Insight Grants

2010 Federal Budget Update: US Department of Education Grants

Pertinent to the topic areas of physical education, physical activity, health and safety programs for youth, here are the budget amounts the President has requested for SOME key grant programs within the US Department of Education for 2010.

· Safe and Drug-Free School sand Communities State Grants (Title IV-A): $0 (compared to $294,759,000 in 2009)
· Grants to Reduce Alcohol Abuse Among Secondary Students: $32,712,000
· Mentoring Program: $0 (compared to $47,254,000 in 2009)
· Character Education: $0 (compared to $11,912,000 in 2009)
· Elementary and Secondary School Counseling: $52,000,000
· Carol M. White Physical Education Program (PEP): $78,000,000
· 21st Century Community Learning Centers (21CCLC): $1,131,166,000
· Grants for the Integration of Schools and Mental Health Systems: $6,900,000 (compared to $5,900,000 in 2009)
· Readiness and Emergency Response for Schools (REMS): $40,000,000
· Safe Schools/Healthy Students (SS/HS): $77,800,000

The President has also proposed a new $100,000,000 grant to support to approaches to changing school culture that will ultimately improve character and reduce risk behaviors, and $300,000,000 for a new program known as the Early Learning Challenge Fund. While it’s still unclear what exactly is envisioned for these programs, the latter program is intended to fund competitive grants to states for social and learning services for children five years old and under. Programs will be reviewed for quality based on a variety of elements, including health and safety.

The federal fiscal year runs October 1-September 30. The process begins with the President proposing his budget plan for the coming fiscal year. The House of Representatives and Senate each review it and propose their own budget plans—separately. When, as individual houses, they’ve agreed on a plan, they then work to reconcile the two plans into one that they both can agree on. It must be passed into law by Congress and then signed by the President. This process typically takes many months and many compromises.
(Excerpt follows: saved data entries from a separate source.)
Lemma digits_value_total s acc : 0 ≤ acc → all_digits s = true → ∃ v, digits_value 10 s acc = Some v ∧ 0 ≤ v.
Proof.
  revert acc. induction s as [|a s IH]; intros acc Hacc; [by exists acc|]. cbn [all_digits digits_value]. intros [Ha Hs]%andb_true_iff.
  assert (∃ d, digit_in 10 a = Some d ∧ 0 ≤ d) as (d & -> & Hd).
  { destruct a as [[] [] [] [] [] [] [] []]; try discriminate Ha; eexists; (split; [reflexivity|by vm_compute]). }
  apply IH; [lia|done].
Qed.

Lemma BigInt_total s : digits s = true → ∃ v, BigInt_of_string s = Ok v ∧ 0 ≤ v.
Proof.
  intros H. pose proof H as [_ Hd]%andb_true_iff. destruct (digits_value_total s 0 ltac:(lia) Hd) as (v & Hv & H0).
  exists v. split; [by apply BigInt_digits|done].
Qed.

Lemma take_digits_text n s : all_digits s = true → all_digits (String.substring 0 n s) = true.
Proof.
  revert s. induction n as [|n IH]; intros [|a s]; [done..|]. cbn [all_digits]. intros [Ha Hs]%andb_true_iff.
  cbn [String.substring all_digits]. by rewrite Ha, IH.
Qed.

(** an amount that is read is never negative, and every text that is refused is
    refused with the same code: only a bad shape or too many places are. *)
Theorem parse_places_total shape places input r :
  parse_places shape places ATOMS_PER_TOKEN input = r →
  let '(whole, frac) := split_point (js_trim input) in
  match r with
  | Ok v => is_decimal (js_trim input) = true ∧ (String.length (default ""%string frac) ≤ 8)%nat ∧ 0 ≤ v
  | Throw e =>
      e = amount_invalid shape ∧ is_decimal (js_trim input) = false
      ∨ e = amount_invalid places ∧ (8 < String.length (default ""%string frac))%nat
  end.
Proof.
  unfold parse_places. intros <-. unfold is_decimal. destruct (split_point (js_trim input)) as [whole frac].
  destruct (digits whole && match frac with Some f => digits f | None => true end) eqn:E; [|by left].
  cbn [negb]. rewrite throw_if_false by done. apply andb_true_iff in E as [Hw Hf].
  destruct (Nat.ltb_spec 8 (String.length (default ""%string frac))) as [Hl|Hl]; [right; by split|].
  rewrite throw_if_false by done. destruct (BigInt_total whole Hw) as (w & -> & H0). cbn [mbind result_bind].
  assert (all_digits (default ""%string frac) = true) as Hd.
  { destruct frac as [f|]; [|done]. by apply andb_true_iff in Hf as [_ ?]. }
  destruct (BigInt_total (text_take 8 (default ""%string frac +:+ "00000000"))) as (v & -> & Hv).
  { unfold digits. apply andb_true_iff. split.
    - by destruct (default ""%string frac).
    - apply take_digits_text. by rewrite all_digits_app, Hd. }
  cbn. split_and!; [done|done|]. pose proof (Z.mul_nonneg_nonneg w ATOMS_PER_TOKEN H0 ltac:(vm_compute; discriminate)). lia.
Qed.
Right now, we’re in the Congressional review part of the process. The President has proposed a budget, but no Congressional action has been taken on the 2010 Education budget yet. At this point in the process, it we do not yet know which programs will materialize and at what amount. Congress may reject or change part or all of the proposed budget, though the President’s suggestions do seem to be more in line with Congressional efforts in recent years than the previous administration’s education proposals. It will be interesting to see what Congress’s proposals look like in the coming months and what is ultimately passed.

What are your thoughts on the President’s 2010 Education budget?